More recently, the Corporations Amendment last year established a more stringent framework for educational and professional standards within the financial planning profession. Higher standards will inevitably lead to better advice; when the UK passed its Future of Financial Advice (FoFA) equivalent, the Retail Distribution Review, 20 per cent to 30 per cent of advisers did not qualify and had to leave the market.
Yet advisers in Australia have until January 2024 to get a tertiary degree equivalent, meaning consumers may still be at greater risk of receiving bad advice from ‘rogue’ advisers in the intervening years. How can consumer protection be strengthened, and sped up, in the interim?
I believe there are two key steps to protecting consumers.
The first is transparency.
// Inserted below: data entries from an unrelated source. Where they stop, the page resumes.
(* ===== verification/PolicySched.v ===== *)
(** * execpolicysched.go, execpolicyview.go, execpolicyexec.go: the policy scheduler

    Programs over the base scheduler, the gate, the optional admission window
    and the mutex that protects the last two. *)

From Stdlib Require Import ZArith Lia String.
From S2P Require Import Prelude Utils Types Status Prog Scheduler Admission KernelPolicy PolicyGate WorkerPool.
Local Open Scope Z_scope.

Record policy_counters := MkCounters {
  estimateSuspends : Z;
  estimateSuspendNS : Z;
  estimateAborts : Z;
  deferrals : Z;
  workerYields : Z;
  idleParks : Z;
  readyDispatches : Z;
}.

Record policyScheduler := MkPolicySched {
  ps_base : Scheduler;
  ps_policy : KernelPolicy;
  ps_mu : bool;
  ps_wake : nat;
  ps_admission : option admissionWindow;
  ps_gate : gate;
  ps_counters : policy_counters;
  (** the pool of execpolicyexec.go, shared by the executors *)
  ps_pool : option workerPool;
}.

Definition newPolicyScheduler (blockSize : nat) (policy : KernelPolicy) : outcome policyScheduler :=
  g ← new_gate blockSize policy;
  Returns (MkPolicySched (NewScheduler blockSize) policy false 0 None g
             (MkCounters 0 0 0 0 0 0 0) None).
There have been positive changes on this front over the last few years, such as the ability to search decisions made by the Financial Ombudsman Service when they have adjudicated on client complaints about financial service providers. But the entities involved in these decisions are kept anonymous, even when the providers are found to have been in the wrong. This means consumers may understand certain risks and their repercussions, but they will not know specific advisers or institutions to avoid.
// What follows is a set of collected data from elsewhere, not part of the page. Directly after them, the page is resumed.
Lemma Snapshot_keys s :
  NoDup (se_Key <$> ((λ '(key, value), MkStateEntry key value) <$> map_to_list (data s))).
Proof.
  rewrite <- list_fmap_compose. rewrite (list_fmap_ext _ fst (map_to_list (data s))).
  - apply NoDup_fst_map_to_list.
  - by intros i [k v] _.
Qed.

Lemma Snapshot_elem s e : e ∈ Snapshot s ↔ data s !! se_Key e = Some (se_Value e).
Proof.
  unfold Snapshot. rewrite (sort_by_key_perm se_Key). rewrite list_elem_of_fmap. split.
  - intros ([k v] & -> & H%elem_of_map_to_list). done.
  - intros H. exists (se_Key e, se_Value e). split; [by destruct e|].
    by apply elem_of_map_to_list.
Qed.

Lemma FromEntries_Snapshot s : FromEntries (Snapshot s) = Some s.
Proof.
  unfold FromEntries.
  assert (NoDup (se_Key <$> Snapshot s)) as Hnd.
  { unfold Snapshot. rewrite (sort_by_key_perm se_Key). apply Snapshot_keys. }
  erewrite (proj2 (add_entries_spec (data New) (Snapshot s) _)).
  2:{ split; [done|]. split; [|reflexivity]. intros. apply lookup_empty. }
  destruct s as [m]. f_equal. f_equal. apply map_eq. intros k.
  rewrite foldl_insert_lookup by done. cbn.
  destruct (findb _ _) as [e|] eqn:E.
  - apply findb_Some in E as [He <-%bool_decide_eq_true]. by apply Snapshot_elem in He.
  - destruct (m !! k) as [v|] eqn:Ek; [|done]. exfalso.
    apply (proj1 (findb_None _ _)) with (x := MkStateEntry k v) in E.
    + by rewrite bool_decide_eq_true_2 in E.
    + by apply Snapshot_elem.
Qed.

(** ** Properties *)

(** A snapshot of the in-memory store is sorted by key without duplicates,
    lists exactly the entries of the store, and rebuilding a store from it
    gives the store back; [Clone], [Replace] and [ReplaceFrom] therefore
    publish exactly the given state, and a list with a duplicate key is
    refused. *)
Theorem Snapshot_roundtrip s s' :
  sorted_keys (se_Key <$> Snapshot s) ∧
  (∀ e, e ∈ Snapshot s ↔ st_Get s (se_Key e) = Some (se_Value e)) ∧
  FromEntries (Snapshot s) = Some s ∧ Clone s = Returns s ∧ ReplaceFrom s' s = Returns s ∧
  (∀ entries, Replace s' entries = None ↔ ¬ NoDup (se_Key <$> entries)).
Proof.
  split; [apply sort_by_key_strict, Snapshot_keys|]. split; [apply Snapshot_elem|].
  split; [apply FromEntries_Snapshot|]. unfold Clone, ReplaceFrom, Replace.
  rewrite FromEntries_Snapshot. split; [done|]. split; [by destruct s|].
  intros entries. unfold FromEntries.
  destruct (add_entries (data New) entries) as [m|] eqn:E.
  - apply add_entries_spec in E as (Hnd & _). split; [done|]. by intros [].
  - split; [|done]. intros _ Hnd.
    erewrite (proj2 (add_entries_spec (data New) entries _)) in E; [done|].
    split; [done|]. split; [|reflexivity]. intros. apply lookup_empty.
Qed.

Lemma ov_Get_writes {B} `{!Base B} (o o' : Overlay B) key v :
  ov_Get o key = Returns (o', v) → ov_writes o' = ov_writes o.
Proof.
  unfold ov_Get. destruct (ov_writes o !! key); [by intros [= <- _]|].
  destruct (base_Get (ov_base o) key) as [[b w]| |]; [|done..]. by intros [= <- _].
Qed.

(** *** The changes of an overlay *)

Section changes.
Context {B : Type} (o : Overlay B).

(** Each pending write is stored under its own key. *)
Definition overlay_wf : Prop := ∀ k pending, ov_writes o !! k = Some pending → ov_key pending = k.

Lemma Changes_elem c :
  overlay_wf → c ∈ Changes o ↔
    ∃ p, ov_writes o !! sc_Key c = Some p ∧ c = MkStateChange (sc_Key c) (ov_deleted p) (ov_value p).
Proof.
  intros Hkeys. unfold Changes. rewrite (sort_by_key_perm sc_Key), list_elem_of_fmap. split.
  - intros ([k p] & -> & H%elem_of_map_to_list). cbn. rewrite (Hkeys k p H). eauto.
  - intros (p & H & ->). exists (sc_Key c, p). cbn in H. rewrite (Hkeys _ p H).
    split; [done|]. by apply elem_of_map_to_list.
Qed.

Lemma Changes_keys : overlay_wf → NoDup (sc_Key <$> Changes o) ∧ sorted_keys (sc_Key <$> Changes o).
Proof.
  intros Hkeys. set (cs := (λ '(_, pending), MkStateChange (ov_key pending) (ov_deleted pending) (ov_value pending))
       <$> map_to_list (ov_writes o)).
  assert (sc_Key <$> cs = fst <$> map_to_list (ov_writes o)) as Hfst.
  { unfold cs. rewrite <- list_fmap_compose. apply list_fmap_ext. intros i [k p] Hi. cbn.
    apply Hkeys. apply list_elem_of_lookup_2, elem_of_map_to_list in Hi. done. }
  assert (NoDup (sc_Key <$> cs)) as Hnd by (rewrite Hfst; apply NoDup_fst_map_to_list).
  split; [unfold Changes; by rewrite (sort_by_key_perm sc_Key)|by apply sort_by_key_strict].
Qed.

Lemma Changes_find k :
  overlay_wf →
  findb (λ c, bool_decide (sc_Key c = k)) (Changes o) =
    (λ p, MkStateChange k (ov_deleted p) (ov_value p)) <$> ov_writes o !! k.
Proof.
  intros Hkeys. destruct (findb _ (Changes o)) as [c|] eqn:E.
  - apply findb_Some in E as [Hc <-%bool_decide_eq_true]. apply Changes_elem in Hc as (p & -> & Ec); [|done].
    cbn. by rewrite <- Ec.
  - destruct (ov_writes o !! k) as [p|] eqn:Ep; [|done]. exfalso.
    apply (proj1 (findb_None _ _)) with (x := MkStateChange k (ov_deleted p) (ov_value p)) in E.
    + by rewrite bool_decide_eq_true_2 in E.
    + apply Changes_elem; [done|]. cbn. eauto.
Qed.
End changes.

Lemma apply_changes_Get l (s : Store) k :
  NoDup (sc_Key <$> l) →
  st_Get (foldl apply_change s l) k =
    match findb (λ c, bool_decide (sc_Key c = k)) l with
    | Some c => if sc_Delete c then None else Some (sc_Value c)
    | None => st_Get s k
    end.
Proof.
  revert s. induction l as [|c l IH]; intros s; simpl; [done|].
  intros [Hn Hl]%NoDup_cons. rewrite IH by done. destruct (findb _ l) as [c'|] eqn:E.
  - apply findb_Some in E as [Hc' Ek%bool_decide_eq_true].
    rewrite bool_decide_eq_false_2; [done|]. intros <-. apply Hn. rewrite <- Ek.
    apply list_elem_of_fmap. eauto.
  - unfold apply_change, st_Get. cbn.
    case_bool_decide as Ek; destruct (sc_Delete c); cbn; subst;
      rewrite ?lookup_delete_eq, ?lookup_insert_eq, ?lookup_delete_ne, ?lookup_insert_ne by done; done.
Qed.

(** A key reads as the pending write if there is one, and as before otherwise. *)
Lemma CommitTo_Get {B} (o : Overlay B) (s : Store) k :
  overlay_wf o →
  st_Get (CommitTo o s) k =
    match ov_writes o !! k with
    | Some p => if ov_deleted p then None else Some (ov_value p)
    | None => st_Get s k
    end.
Proof.
  intros Hkeys. unfold CommitTo. rewrite apply_changes_Get by by apply Changes_keys.
  rewrite Changes_find by done. by destruct (ov_writes o !! k).
Qed.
When those receiving financial advice are unlikely to meet other clients of their adviser, it can be almost impossible to find out if other customers are happy with the service. If clients are aware that other customers are happy, it’s a win-win. Customers feel secure and reassured. Advisers will gain the ability to call on a greater number of positive testimonials to market themselves more effectively. At worst, greater transparency will mean underperforming advisers will be able to understand and address areas of weakness, and have a compelling and positive reason to do so.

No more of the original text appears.